Riding in L.A.

girls and horses griffith park horses Apr 20, 2022
Horseback riding on a city street

I talked a little bit about my time in Southern California and how I rode a horse out there - that was a few blogs back. But let me tell ya a little bit more about that horsing around experience.

I grew up in the country. Even when we lived in the Milwaukee area, and our house was on a quarter acre that was "ours", we still had plenty of room to run. My aunt, uncle and their brood lived right next door. Our houses were in a corner of a 40-acre piece of land that my grandpa owned, and was a private park. All of the house lots in our neighborhood were big. Across the street was a pond (excellent for skating in the winter!), and a field full of cows (until it became houses). When we moved south of Milwaukee for my dad's job, to Kenosha, we lived on 17 acres and were surrounded by big farms. I grew up with the notion that horses lived on acreage.

Horse on acreage.

So the country girl moves to the big city of L.A., which is a city of its own and is surrounded by a bunch of other cities, among them Pasadena (where I landed), and Burbank (down the road a piece). In between was I don't know how many other cities - all I knew was I got on the freeway and eventually got to Burbank. Where there were houses with horses in the back yard, some of them just down the road from Disney Studios.

I worked at the Jet Propulsion Laboratory, up against the San Gabriel mountains, and often bemoaned the fact that living in an apartment didn't offer a lot of opportunity for horse-back riding. But wait! A friend at work knew somebody who had a couple of horses and was looking for someone to ride one of them a few times a week.

Introductions were made. They didn't look like serial killers, and neither did I, so we decided this arrangement might work. I was introduced to .... Apache, a 20 year old paint with plenty of miles on him and a little bit of arthritis, which was why they wanted to keep him exercised. Keep moving, and the arthritis doesn't seize you up. (This information has become very handy as I've aged and arthritis has welcomed itself into my own body. I keep moving.)

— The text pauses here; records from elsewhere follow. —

(* ===== verification/ChannelWindows.v ===== *)
(** * A window shows of the terminals what the hub holds

    The hub of [ChannelLifecycle] and a window of [ChannelsStore], which hears what the hub sends it
    and does what it does besides. What the window reports of a terminal is what the messages it
    heard said last ([report_step]), and that is what the hub holds ([ChannelTruth]). *)

From Stdlib.Strings Require Import Byte.
From S2P Require Import Prelude JsMap ChannelData ChannelTrackers StateBroadcaster ChannelLifecycle ChannelChanges ChannelOps ChannelTruth ChannelsStore ChannelExample.
#[local] Open Scope lasterm_scope.

(** ** What a window reports *)

Definition report_status (ch : ChannelId) (s : Store) : option ChannelStatus := rp_status <$> st_reports s !! ch.
(** The status a window reports of a terminal that runs. *)
Definition reported (ch : ChannelId) (s : Store) : option ChannelStatus := report_status ch s ≫= unless_dead.
Definition heard_of (e : WindowEv) : option Msg := match e with Heard m => Some m | _ => None end.

Lemma named_reports t ch s : st_reports (named t ch s) = st_reports s.
Proof. unfold named. by destruct (truthy t). Qed.
Lemma sync_titles_reports sessions channels s : st_reports (sync_titles sessions channels s) = st_reports s.
Proof.
  unfold sync_titles. generalize (fold_left (λ m e, <[e.1.1 := e.1.2]> m) sessions ∅ : jsmap SessionId HostId). intros m.
  revert s. induction channels as [|sc l IH]; intros s; [done|]. cbn [fold_left]. rewrite IH.
  assert (∀ s', st_reports s' = st_reports s →
    st_reports (match sy_displayTitle sc with Some t => named t (sy_id sc) s' | None => s' end) = st_reports s) as Hn.
  { intros s' <-. destruct (sy_displayTitle sc); [apply named_reports|done]. }
  apply Hn. destruct (m !! sy_session sc) as [host|]; [|done]. destruct (truthy host); [|done].
  unfold registerChannelHost. by case_decide.
Qed.
Lemma sync_fold (reports : jsmap ChannelId ChannelReport) ch st (l : list SyncEntry) (next : jsmap ChannelId ChannelReport) :
  (∀ e, e ∈ l → sy_id e = ch → sy_status e = st) →
  rp_status <$> next !! ch = rp_status <$> reports !! ch ∨ rp_status <$> next !! ch = Some st →
  rp_status <$> fold_left (sync_one reports) l next !! ch =
  if decide (ch ∈ sy_id <$> l) then Some st else rp_status <$> next !! ch.
Proof.
  revert next. induction l as [|sc l IH]; intros next Hl Hn; [done|]. cbn [fold_left].
  set (next' := sync_one reports next sc).
  assert (rp_status <$> next' !! ch = if decide (sy_id sc = ch) then Some st else rp_status <$> next !! ch) as Hn'.
  { unfold next', sync_one. cbv zeta. destruct (decide (sy_id sc = ch)) as [<-|Hne].
    - pose proof (Hl sc ltac:(by left) eq_refl) as <-. destruct (reports !! sy_id sc) as [known|] eqn:Hk;
        [destruct (decide (_ ∧ _)) as [Hd|]|]; rewrite ?js_lookup_insert_eq; try done. destruct Hd as [Hd _], Hn as [Hn|Hn]; rewrite Hn; [|done].
      rewrite <- Hd. done.
    - destruct (reports !! sy_id sc) as [known|]; [destruct (decide (_ ∧ _))|]; by rewrite ?js_lookup_insert_ne. }
  clearbody next'. rewrite IH.
  - rewrite Hn'. rewrite fmap_cons. destruct (decide (sy_id sc = ch)) as [<-|Hne].
    + rewrite (decide_True (P := sy_id sc ∈ sy_id sc :: _)) by by left. by destruct (decide (_ ∈ _)).
    + destruct (decide (ch ∈ sy_id <$> l)) as [Hin|Hin].
      * rewrite decide_True; [done|by right].
      * rewrite decide_False; [done|]. intros [?|?]%elem_of_cons; [by apply Hne|done].
  - intros e He. apply Hl. by right.
  - rewrite Hn'. destruct (decide (sy_id sc = ch)); [by right|done].
Qed.
Lemma sync_reports_says ch entries (reports : jsmap ChannelId ChannelReport) sessions users :
  coherent (STATE_SYNC sessions entries users) →
  rp_status <$> sync_reports entries reports !! ch = says ch (rp_status <$> reports !! ch) (STATE_SYNC sessions entries users).
Proof.
  intros Hc. cbn [says]. unfold sync_says. destruct (list_find _ _) as [[i sc]|] eqn:Hf.
  - apply list_find_Some in Hf as (Hsc & <- & _). apply list_elem_of_lookup_2 in Hsc. cbn.
    unfold sync_reports. rewrite (sync_fold _ _ (sy_status sc)); [|intros e He Hid; by apply Hc|by left].
    rewrite decide_True; [done|]. by apply list_elem_of_fmap_2.
  - apply list_find_None in Hf. unfold sync_reports. rewrite Forall_forall in Hf.
    rewrite (sync_fold _ _ dead); [|intros e He Hid; by edestruct Hf|by left].
    rewrite decide_False; [done|]. intros (e & -> & He)%list_elem_of_fmap. by edestruct Hf.
Qed.
(** Only what the hub says of a status changes what is reported. *)
Lemma report_step ch s e :
  (∀ m, heard_of e = Some m → coherent m) →
  report_status ch (window_step s e) =
    match heard_of e with Some m => says ch (report_status ch s) m | None => report_status ch s end.
Proof.
  intros Hc. unfold report_status.
  destruct e as [m|host|generation answer|rows|ch'|ch'|ch'|ch'| |tempId host|tempId]; cbn [window_step heard_of]; try done.
  - specialize (Hc m eq_refl). destruct m; cbn [hear]; try done.
    + cbn [says]. unfold updateChannelStatus. cbv zeta. destruct (listed _ _); cbn; rewrite js_lookup_insert; by destruct (decide _).
    + rewrite <- (sync_reports_says _ _ _ _ _ Hc), <- (sync_titles_reports sessions channels s).
      unfold applyStateSync. by destruct (st_channels _).
    + unfold handleChannelCreated. destruct (negb _); [done|]. cbv zeta. by destruct (listed _ _).
    + by rewrite named_reports.
    + by rewrite named_reports.
  - unfold fetchChannels. by destruct (negb _ || _).
  - unfold fetch_answered. destruct (st_fetching s !! generation); [|done]. cbv zeta.
    destruct (bool_decide _); [|done]. destruct answer; [|done]. cbn. unfold commit. cbv zeta.
    destruct (st_selected _); [|done]. by destruct (listed _ _).
  - unfold markUnread. by case_decide.
Qed.
Lemma report_steps ch s ws :
  Forall coherent (omap heard_of ws) →
  report_status ch (fold_left window_step ws s) = fold_left (says ch) (omap heard_of ws) (report_status ch s).
Proof.
  revert s. induction ws as [|e ws IH]; intros s Hc; [done|]. cbn [fold_left]. rewrite IH.
  - rewrite report_step; [simpl; by destruct (heard_of e)|]. intros m Hm. simpl in Hc. rewrite Hm in Hc.
    by apply Forall_cons in Hc as [].
  - simpl in Hc. destruct (heard_of e); [by apply Forall_cons in Hc as []|done].
Qed.

Section windows.
Context `{!Setup} {Sc Ou : Type} `{!Screens Sc, !Outputs Ou}.
Notation Hub := (Hub Sc Ou Wait).
Implicit Types (h : Hub).

(** All that was sent to a window. *)
Definition received (c : ClientId) h : list Msg :=
  omap (λ o, match o with to_client c' m => if bool_decide (c' = c) then Some m else None | _ => None end) (h_log h).
(** What holds of each event where it happens. *)
Fixpoint along (P : Ev → Hub → Prop) (es : list (Z * Ev)) h : Prop :=
  match es with [] => True | e :: es => P e.2 h ∧ along P es (step h e) end.

Lemma heard_received c h : heard c h = filter (λ m, is_status m = true) (received c h).
Proof.
  unfold heard, heard_in, received. induction (h_log h) as [|o l IH]; [done|]. cbn [omap list_omap]. destruct o as [c' m| |]; try done.
  destruct (bool_decide (c' = c)); simpl; [|done]. rewrite filter_cons. destruct (is_status m); simpl; [by f_equal|done].
Qed.
(** Only the messages of statuses say one. *)
Lemma says_statuses ch ms acc : fold_left (says ch) (filter (λ m, is_status m = true) ms) acc = fold_left (says ch) ms acc.
Proof.
  revert acc. induction ms as [|m ms IH]; intros acc; [done|]. rewrite filter_cons.
  destruct m; try (rewrite decide_True by done; apply IH); rewrite decide_False by done; apply IH.
Qed.
Lemma coherent_statuses ms : Forall coherent (filter (λ m, is_status m = true) ms) → Forall coherent ms.
Proof.
  induction ms as [|m ms IH]; [done|]. rewrite filter_cons. case_decide.
  - intros [? ?]%Forall_cons. constructor; auto.
  - intros. constructor; [by destruct m|auto].
Qed.
Lemma truth_evolves known may c h h' :
  ¬ may (connects c) → (∀ ch, ¬ may (runs_untracked ch)) → evolves may h h' → wf h → truth known c h → truth known c h'.
Proof.
  intros Hc Hr. induction 1; auto. intros Hw Ht. apply IHrtc; [by eapply change_wf|by eapply truth_change].
Qed.
Lemma truth_run known c es h :
  Forall (λ e, e.2 ≠ Connect c) es → along (λ e h, respawns_untracked e h = None) es h → wf h → truth known c h →
  truth known c (run step h es).
Proof.
  revert h. induction es as [|e es IH]; intros h He Ha Hw Ht; [done|]. apply Forall_cons in He as [He Hes].
  destruct Ha as [Ha Has]. apply IH; try done; [by eapply evolves_wf; [apply evolves_step|]|].
  eapply truth_evolves; [| |apply evolves_step|done..]; [done|]. intros ch. simpl. by rewrite Ha.
Qed.

(** C2: Whatever happens in the hub and in a window after its socket connects, the window, having
    heard what the hub sent it, reports of every terminal the status the hub holds: of each that
    runs, as it runs, and of none that does not. It may bring any store to the socket that reports
    none as running that had ended meanwhile; no respawn is answered for a terminal untracked. *)
Theorem windows_told_the_truth h c t es s ws :
  let h0 := step h (t, Connect c) in
  let h' := run step h0 es in
  wf h → received c h = [] → (∀ ch, running ch h = None → reported ch s = None) →
  Forall (λ e, e.2 ≠ Connect c) es → along (λ e h, respawns_untracked e h = None) es h0 →
  js_has c (h_clients h') = true → omap heard_of ws = received c h' →
  ∀ ch, reported ch (fold_left window_step ws s) = running ch h'.
Proof.
  intros h0 h' Hw Hr Hs Hes Ha Hc Hws ch.
  assert (heard c h = []) as Hh by by rewrite heard_received, Hr.
  assert (wf h0) as Hw0 by (eapply evolves_wf; [apply evolves_step|done]).
  assert (truth (λ ch, report_status ch s) c h0) as Ht0.
  { apply (truth_connect _ c (set_field h_now (λ _, t) h)); [by destruct Hw|exact Hh|exact Hs]. }
  destruct (truth_run _ c es h0 Hes Ha Hw0 Ht0) as [Hco Hsh]. fold h' in Hco, Hsh.
  rewrite heard_received in Hco, Hsh. apply coherent_statuses in Hco.
  unfold reported. rewrite report_steps, Hws, <- Hsh by (done || by rewrite Hws). unfold shown. by rewrite says_statuses.
Qed.
End windows.

(** ** On a hub with one terminal

    A window opens on it, the terminal is killed and another starts; the window has not left its
    first page. *)
#[local] Existing Instance ex_setup.
#[local] Open Scope string_scope.
Definition ex_events : list (Z * Ev) := (4%Z, Kill "t1") :: ex_starts "w2" None "t2" 3.
Definition ex_opened : ExHub := step ex_live (3%Z, Connect "w2").
Definition ex_window : Store := fold_left window_step (Heard <$> received "w2" (run step ex_opened ex_events)) new_store.
Lemma wf_ex_hub : wf ex_hub.
Proof. split; [constructor|constructor|done|done]. Qed.
Lemma windows_told_the_truth_witness : reported "t1" ex_window = None ∧ reported "t2" ex_window = Some live.
Proof.
  assert (∀ ch, reported ch ex_window = running ch (run step ex_opened ex_events)) as Ht.
  { intros ch. apply (windows_told_the_truth ex_live "w2" 3 ex_events new_store).
    - apply run_wf, wf_ex_hub.
    - vm_compute. reflexivity.
    - done.
    - repeat constructor; done.
    - vm_compute. repeat split; reflexivity.
    - vm_compute. reflexivity.
    - vm_compute. reflexivity. }
  split; rewrite Ht; vm_compute; reflexivity.
Defined.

I've always been a pretty conservative (spelled "c-h-i-c-k-e-n") rider, so I like to ride a horse I don't know very well with a saddle. Of course the people didn't have one. I went home to Wisconsin for a visit and came back with my saddle. Yep, took it right on the plane with me. Now THAT was a carry on! It was an English saddle, so not quite as big a deal as trying to haul a big ol' western saddle onto an aircraft.

I had fun with Apache. He was very patient, and it didn't bother him at all  to walk down an alley and across a busy street to get to Griffith Park, which is a huge park plunked down between L.A. and Burbank. Lots of hiking, a golf course (which we rode past frequently), a couple of riding stables, a planetarium (where I saw my first laser light show - not with the horse), and lots of stuff I probably never saw, because you can only go so far on a horse in a couple of hours. 

Apache's mane was long and kind of scraggly, so I, in my infinite 24-year old wisdom, started trimming it by pulling the long hairs out - that's the way it was done back then, and maybe even still today. (Most of my horses these days have long scraggly manes.) I kind of forgot he wasn't my horse, because after the initial meet and greet with his owners, I didn't really see them - they had busy lives, which was why I was riding their horse. However, they did feed him and noticed that his mane was considerably shorter than when I started riding him. Unhappiness ensued. Busted. I stopped imposing my idea of what a horse should look like, and went with the flow.

Eventually, my own life got busy as well, and when the days got shorter and shorter in fall and winter, it became more difficult to go down the road a piece to Burbank, and past Disney Studios, to ride the horse I didn't own. Apache and I ended up parting ways, in a fairly clumsy fashion. I just stopped showing up. And it cost me my saddle, because the people hadn't seen me in so long they figured I didn't want it any more and sold it. I didn't blame them; it was my own fault for not "closing the loop", and letting them know I couldn't (or wouldn't) come out any more. I've grown up (a lot) since those early "I'm an introvert and I'm afraid of any kind of conflict" days. 

I'll always thank Apache and his people for showing me that anything is possible, if you want it bad enough. Even a horse in the back yard right down the road from Disney Studios in Burbank, California.